Resolution of OL’s Third Congress


Introduction

The following is a draft of the resolution on the Chicano national question which was amended and unanimously adopted at the Third Congress of the OL. We invite comments and criticisms. The final drafts of the resolutions from the Congress will be published in the coming months.–ed.


There exists a large vacuum in the body of Marxist-Leninist theory in the U.S. pertaining to the more than nine million people in this country of Mexican ancestry.

The Communist Party U.S.A. even in its best period, generally ignored the historical and theoretical questions regarding the Chicano people’s struggle. In the most recent publication on the Chicano Question, the revisionist CP admits, “In recent years the whole of the Party has not been involved in the fight for Chicano liberation. On this front, our work has been characterized by serious underestimation and neglect.”[1]

Of course no mention is made by the revisionists of the reasons for this “underestimation” and “neglect” which are based in the CP’s abandonment of the cause of proletarian revolution and the revolutionary struggles of the oppressed peoples. We will deal with this more fully later on.

For now, let us say that any attempt to forge a new Marxist-Leninist party, that is multi-national (reflecting the make-up of the U.S. multi-national proletariat) in its organizational make-up and internationalist in its world outlook, must be done in opposition to the revisionist line of “neglect” and “underestimation.”

For us, the Chicano people and their historic struggle for liberation are a component part of the U.S. people’s movement for revolution and socialism. Our strategy calls for a mighty alliance between the general multi-national working-class movement and the national movements of the Afro-American, Chicano, Puerto Rican, Asian-American, Native-American Indian and other nationally oppressed peoples. This alliance makes up the core of the anti-imperialist united front in this country, which under the leadership of the working class and its Marxist-Leninist vanguard, will smash for all time the evil system of imperialism.
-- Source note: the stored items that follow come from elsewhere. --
Lemma lpValidateIntegrity_spec u : exists ok u',
  lpValidateIntegrity cb lp (Zlen lp) true u = Ret (ok, u') /\
  (ok = true -> exists es, lp_wf lp es (Zlen lp)) /\
  (cb = None -> (exists es, lp_wf lp es (Zlen lp)) -> ok = true).
Proof.
  unfold lpValidateIntegrity. unfold LP_HDR_SIZE at 1.
  destruct (Z.ltb_spec (Zlen lp) (6 + 1)) as [Hsz|Hsz].
  { eexists _, _. split; [done|]. split; [done|]. intros _ [es Hwf].
    pose proof (lp_off_range _ _ _ Hwf 0 ltac:(lia)). rewrite lp_off_0 in *. unfold LP_HDR_SIZE in *. lia. }
  assert (exists total, lpGetTotalBytes lp = Ret total) as [total Ht].
  { unfold lpGetTotalBytes.
    destruct (rd_ok lp 0 ltac:(lia)) as [b0 ->], (rd_ok lp 1 ltac:(lia)) as [b1 ->],
      (rd_ok lp 2 ltac:(lia)) as [b2 ->], (rd_ok lp 3 ltac:(lia)) as [b3 ->]. by eexists. }
  rewrite Ht. cbn [mbind outcome_bind]. destruct (Z.eqb_spec total (Zlen lp)) as [->|Hne]; cbn [negb].
  2:{ eexists _, _. split; [done|]. split; [done|]. intros _ [es Hwf].
      pose proof (wf_total _ _ _ Hwf). congruence. }
  destruct (rd_ok lp (Zlen lp - 1) ltac:(lia)) as [b Hb]. rewrite Hb. cbn [mbind outcome_bind].
  destruct (Z.eqb_spec b LP_EOF) as [->|Hne]; cbn [negb].
  2:{ eexists _, _. split; [done|]. split; [done|]. intros _ [es Hwf].
      pose proof (wf_eof _ _ _ Hwf). congruence. }
  assert (exists num, lpGetNumElements lp = Ret num) as [num Hn].
  { unfold lpGetNumElements.
    destruct (rd_ok lp 4 ltac:(lia)) as [b4 ->], (rd_ok lp 5 ltac:(lia)) as [b5 ->]. by eexists. }
  rewrite Hn. cbn [mbind outcome_bind]. pose proof (lpGetTotalBytes_range _ _ Hlp Ht) as Hrange.
  destruct (lpValidate_loop_sound (length lp) LP_HDR_SIZE 0 u num ltac:(lia)
    ltac:(unfold LP_HDR_SIZE; lia) ltac:(unfold Zlen, LP_HDR_SIZE; lia)
    ltac:(unfold LP_HDR_SIZE; lia)) as (r & u' & Hr & Hsound).
  rewrite Hr. cbn [mbind outcome_bind].
  match goal with |- exists ok u'', ?m = _ /\ _ => assert (exists ok, m = Ret (ok, u') /\
    (ok = true <-> exists c, r = Some (Some (Zlen lp - 1), c) /\
      (num = LP_HDR_NUMELE_UNKNOWN \/ num = c))) as (ok & -> & Hiff) end.
  { destruct r as [[[q|] c]|];
      [|by exists false; (split; [done|]); split; [|intros (? & ? & _)]..].
    destruct (Z.eqb_spec q (Zlen lp - 1)) as [->|Hq]; cbn [negb].
    2:{ exists false. split; [done|]. split; [done|]. intros (? & [= ? _] & _). lia. }
    destruct (Z.eqb_spec num LP_HDR_NUMELE_UNKNOWN) as [E1|E1], (Z.eqb_spec num c) as [E2|E2];
      cbn [negb andb]; eexists; (split; [reflexivity|]); split; try done; intros H;
      try (eexists; split; [done|]; tauto).
    by destruct H as (c' & [= <-] & [?|?]). }
  exists ok, u'. split; [done|]. split.
  - intros Hok. apply Hiff in Hok as (c & -> & Hnum).
    destruct (Hsound _ _ eq_refl) as (es & q' & [= <-] & Hes & He & ->).
    exists es. split; try done; try lia. exists num. split; [done|].
    destruct Hnum as [->| ->]; [by left|by right].
  - intros Hcb [es Hwf]. apply Hiff. pose proof (wf_fuel _ _ _ Hwf).
    pose proof (lpValidate_loop_complete es (length lp) 0 u num Hwf Hcb ltac:(lia) ltac:(lia)) as Hc.
    rewrite lp_off_0 in Hc. change (Z.of_nat 0) with 0 in Hc. rewrite Hr in Hc.
    injection Hc as -> _. exists (Zlen es). split; [done|].
    destruct (wf_num _ _ _ Hwf) as (num' & Hn' & Hnum). rewrite Hn in Hn'. by injection Hn' as ->.
Qed.
End integrity.
Lemma lpInsert_core lp es1 rs es2 elestr eleint w :
  let new := ins_new elestr eleint in
  let P := LP_HDR_SIZE + Zlen (body es1) in
  lp_rep lp (es1 ++ rs ++ es2) -> Forall ins_ok new ->
  (new <> [] /\ w = LP_BEFORE /\ rs = [] \/ (new = [] \/ w = LP_REPLACE) /\ exists x, rs = [x]) ->
  if lp_total (es1 ++ new ++ es2) <? 2 ^ 32 then
    exists lp', lpInsert lp elestr eleint P w =
      Ret (Some (lp', if bool_decide (new = [] /\ es2 = []) then None else Some P)) /\
    lp_rep lp' (es1 ++ new ++ es2)
  else lpInsert lp elestr eleint P w = Ret None.
Proof.
  intros new P Hrep Hok Hcase. unfold lpInsert.
  set (del := match elestr with Some _ => false | None => match eleint with Some _ => false | None => true end end).
  assert (del = bool_decide (new = [])) as Hdel by (unfold del, new; by destruct elestr, eleint).
  set (w' := if del then LP_REPLACE else w).
  assert (w' = LP_BEFORE /\ rs = [] /\ new <> [] \/ w' = LP_REPLACE /\ exists x, rs = [x]) as Hw.
  { unfold w'. rewrite Hdel. destruct Hcase as [(Hn & -> & ->)|[[Hn| ->] Hx]].
    - rewrite bool_decide_false by done. by left.
    - rewrite bool_decide_true by done. by right.
    - right. split; [by destruct (bool_decide _)|done]. }
  assert ((w' =? LP_AFTER) = false) as -> by (by destruct Hw as [(-> & _)|(-> & _)]).
  cbn [mbind outcome_bind]. cbv zeta. rewrite (rep_get_total _ _ Hrep).
  pose proof (rep_small _ _ Hrep) as Hsm. pose proof (rep_size _ _ Hrep) as Hsz.
  destruct (rep_get_num _ _ Hrep) as (num & Hgn & Hnb & Hnr & Hnc).
  pose proof (replaced_len lp es1 rs es2 w' Hrep) as Hrepl. cbv zeta in Hrepl. fold P in Hrepl.
  pose proof (insert_core lp num es1 rs es2 new Hrep Hnb) as Hcore. cbv zeta in Hcore. fold P in Hcore.
  set (old := lp_total (es1 ++ rs ++ es2)) in *. set (nw := lp_total (es1 ++ new ++ es2)) in *.
  pose proof (zlen_body_nonneg es1). pose proof (zlen_body_nonneg es2).
  pose proof (zlen_body_nonneg new). pose proof (zlen_body_nonneg rs).
  assert (nw = old + Zlen (body new) - Zlen (body rs)) as Enw.
  { unfold nw, old, lp_total. rewrite !body_app, !Zlen_app. lia. }
  assert (0 <= nw) as Hnw0 by (unfold nw, lp_total; pose proof (zlen_body_nonneg (es1 ++ new ++ es2)); lia).
  (* the encoded lengths *)
  set (enc := match elestr with Some _ => _ | None => _ end).
  assert (Zlen (body new) < 2 ^ 33 + 5) as Hnewb.
  { unfold new, ins_new in *. destruct elestr as [s|]; [|destruct eleint as [ie|]].
    - apply Forall_cons_1 in Hok as [[? _] _]. rewrite Zlen_body_one. unfold entry_len.
      pose proof (backlen_bytes_range (Zlen (lp_element s))). lia.
    - apply Forall_cons_1 in Hok as [[? _] _]. rewrite Zlen_body_one. unfold entry_len.
      pose proof (backlen_bytes_range (Zlen ie)). lia.
    - unfold Zlen. simpl. lia. }
  assert (exists ty oi l, enc = (ty, oi, l) /\
    l + Zlen (if del then [] else lpEncodeBacklen l) = Zlen (body new) /\
    match new with
    | [e] => l = Zlen e /\ forall lq, (if ty =? LP_ENCODING_INT then
        match oi with Some ie => wrn lq P ie | None => OutOfBounds end
        else match elestr with Some s => lpEncodeString lq P s | None => AssertFail end) = wrn lq P e
    | _ => new = []
    end) as (ty & oi & l & Eenc & Hl & Hwrite).
  { unfold enc, new, ins_new, del. destruct elestr as [s|]; [|destruct eleint as [ie|]].
    - rewrite lpEncodeGetType_spec. cbv iota beta. eexists _, _, _. split; [done|].
      rewrite Zlen_body_one. unfold entry_len. rewrite lpEncodeBacklen_length. split; [done|].
      split; [done|]. intros lq. unfold lp_element, lpEncodeString. by destruct (lpStringToInt64 s).
    - eexists _, _, _. split; [done|]. rewrite Zlen_body_one. unfold entry_len.
      by rewrite lpEncodeBacklen_length.
    - by eexists _, _, _. }
  clearbody enc. subst enc. cbv iota beta. set (bl := if del then [] else lpEncodeBacklen l) in *.
  change (lpGetTotalBytes lp) with (lpBytes lp). unfold lpBytes. cbn [mbind outcome_bind].
  rewrite Hrepl by (destruct Hw as [(? & ? & _)|?]; [by left|by right]).
  cbn [mbind outcome_bind].
  replace (old + l + Zlen bl - Zlen (body rs)) with nw by lia.
  assert (nw < 2 ^ 34) as Hnw34 by lia. rewrite (wrapu_id 64 nw) by lia. clear Hnw34.
  destruct (Z.ltb_spec nw (2 ^ 32)) as [Hfit|Hbig].
  2:{ destruct (Z.ltb_spec UINT32_MAX nw) as [_|Hc]; [reflexivity|unfold UINT32_MAX in Hc; lia]. }
  destruct (Z.ltb_spec UINT32_MAX nw) as [Hc|_]; [unfold UINT32_MAX in Hc; lia|].
  replace (P + l + Zlen bl) with (P + Zlen (body new)) by lia.
  destruct Hcore as (lpb & Hmm & Hsp).
  match goal with |- context [if w' =? LP_BEFORE then ?a else ?b] =>
    replace (if w' =? LP_BEFORE then a else b) with (Ret lpb) end.
  2:{ symmetry. rewrite <- Hmm. destruct Hw as [(-> & -> & _)|(-> & _)]; cbn [Z.eqb LP_BEFORE LP_REPLACE];
      [|done]. change (Zlen (body [])) with 0. by rewrite Z.add_0_r, Z.sub_0_r. }
  cbn [mbind outcome_bind]. set (lpc := if nw <? old then zrealloc lpb nw else lpb) in *.
  assert (Forall valid_payload es1 /\ Forall valid_payload es2) as [Hv1 Hv2].
  { pose proof (rep_valid _ _ Hrep) as Hv. rewrite !Forall_app in Hv. tauto. }
  pose proof (Zlen_nonneg es1) as L1. pose proof (Zlen_nonneg es2) as L2.
  clearbody del w' lpc. unfold bl in *. clear bl. clearbody new.
  destruct new as [|e [|? ?]]; [| |done].
  - (* deletion *)
    rewrite bool_decide_true in Hdel by done. subst del.
    destruct Hw as [(_ & _ & ?)|(-> & x & ->)]; [done|]. cbn [negb orb Z.eqb LP_REPLACE Pos.eqb].
    change (Zlen (body [])) with 0 in *. rewrite Z.add_0_r in Hsp.
    destruct (spliced_eof _ _ _ _ Hv2 Hsp) as (b & Hb & Hbe). fold P in Hb. rewrite Hb.
    cbn [mbind outcome_bind]. rewrite Hbe.
    destruct (count_step _ _ _ _ _ (-1) Hsp Hnr) as (lp1 & Hc1 & Hset).
    { intros Hne. unfold LP_HDR_NUMELE_UNKNOWN, UINT16_MAX in *. rewrite !Zlen_app, Zlen_cons in Hnc.
      change (Zlen []) with 0 in Hnc. lia. }
    destruct (finish_header lpc num (ins_num num (-1)) es1 [] es2) with (lp1 := lp1) as (lp2 & Ht & _ & Hrep2).
    + change (Zlen (body [])) with 0. by rewrite Z.add_0_r.
    + change (Zlen (body [])) with 0. apply rdn_nil. apply rd_Ret_inv in Hb. unfold P in Hb. lia.
    + by apply Forall_app_2.
    + done.
    + pose proof (ins_num_ok num (Zlen (es1 ++ [x] ++ es2)) (Zlen (es1 ++ [] ++ es2)) Hnr Hnc) as Hi.
      rewrite !Zlen_app, Zlen_cons in *. change (Zlen []) with 0 in *.
      replace (Zlen es1 + (0 + Zlen es2) - (Zlen es1 + (1 + 0 + Zlen es2))) with (-1) in Hi by lia.
      apply Hi; lia.
    + done.
    + exists lp2. split; [|done].
      match goal with |- context [mbind ?k (lpGetNumElements lpc)] =>
        replace (mbind k (lpGetNumElements lpc)) with (Ret lp1) by (symmetry; exact Hc1) end.
      fold nw in Ht. destruct (decide (es2 = [])) as [E|E].
      * rewrite !bool_decide_true by done. cbn [mbind outcome_bind]. by rewrite Ht.
      * rewrite !bool_decide_false by tauto. cbn [mbind outcome_bind]. by rewrite Ht.
  - (* insertion or replacement of one element *)
    rewrite bool_decide_false in Hdel by done. subst del. destruct Hwrite as [-> Hwrite].
    rewrite bool_decide_false by (intros [? _]; done).
    rewrite Zlen_body_one in Hsp. cbn [mbind outcome_bind].
    destruct (write_entry _ _ _ _ e Hsp) as (lw1 & lw2 & Hw1 & Hw2 & Hsp2 & Hin).
    fold P in Hw1, Hw2, Hin. rewrite Hwrite, Hw1. cbn [mbind outcome_bind]. rewrite Hw2.
    cbn [mbind outcome_bind].
    assert (exists d lp1, Zlen (es1 ++ [e] ++ es2) - Zlen (es1 ++ rs ++ es2) = d /\
      (if negb (w' =? LP_REPLACE) || false then
         n ← lpGetNumElements lw2;
         if negb (n =? LP_HDR_NUMELE_UNKNOWN) then lpSetNumElements lw2 (u32 (n + 1)) else Ret lw2
       else Ret lw2) = Ret lp1 /\ d <= 1 /\
      (ins_num num d = num /\ lp1 = lw2 \/ lpSetNumElements lw2 (ins_num num d) = Ret lp1))
      as (d & lp1 & Hd & Hc1 & Hd1 & Hset).
    { destruct Hw as [(-> & -> & _)|(-> & x & ->)]; cbn [negb orb Z.eqb LP_REPLACE LP_BEFORE Pos.eqb].
      - destruct (count_step _ _ _ _ _ 1 Hsp2 Hnr) as (lp1 & Hc1 & Hset).
        { unfold LP_HDR_NUMELE_UNKNOWN, UINT16_MAX in *. lia. }
        exists 1, lp1. split; [|done]. rewrite !Zlen_app, Zlen_cons. change (Zlen []) with 0. lia.
      - exists 0, lw2. split; [rewrite !Zlen_app, !Zlen_cons; lia|]. split; [done|]. split; [lia|].
        left. split; [|done]. unfold ins_num. destruct (num =? _); lia. }
    rewrite Hc1. cbn [mbind outcome_bind].
    destruct (finish_header lw2 num (ins_num num d) es1 [e] es2) with (lp1 := lp1)
      as (lp2 & Ht & _ & Hrep2); try done.
    + by rewrite Zlen_body_one.
    + by rewrite Zlen_body_one.
    + apply Forall_app_2; [done|]. apply Forall_app_2; [|done]. apply Forall_cons_2; [|done].
      apply Forall_cons_1 in Hok as [[_ Hok] _]. apply Hok. clear -Hfit H H1 Enw Hsz H0.
      unfold nw, lp_total in Hfit. rewrite !body_app, !Zlen_app, Zlen_body_one in Hfit.
      unfold entry_len in Hfit. pose proof (backlen_bytes_range (Zlen e)). lia.
    + rewrite <- Hd. apply ins_num_ok; [done|done|lia|apply Zlen_nonneg].
    + exists lp2. fold nw in Ht. rewrite Ht. done.
Qed.
End insert.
In developing an approach to the Chicano national question, there must be a starting point. Ours is the need to push forward the united struggle of the people to overthrow imperialism and to establish the dictatorship of the proletariat. Only through this revolutionary overthrow, can the liberation of any and all of the various peoples in the U.S. occur. Within this framework, the unity of the working class represents the cornerstone of our work and this unity must be embodied in the revolutionary party of the proletariat.

This starting point distinguishes us from all of the various opportunists, reformists and bourgeois nationalists who pose a solution to the national question within the boundaries of capitalism. We are also distinguished by our view of the Chicano question being based upon dialectical and historical, materialist analysis, applying the principles of Marxism-Leninism to the concrete conditions of the U.S. This requires an accurate summing up of the history of the Chicano people and playing the question of Chicano liberation firmly in the historical epoch in which we now find ourselves. This is the era of imperialism, capitalism grown to its highest stage and now headed for its final collapse. In this era, the national question has become a question of overthrowing imperialism and a part of the revolutionary struggle of the working class for socialism.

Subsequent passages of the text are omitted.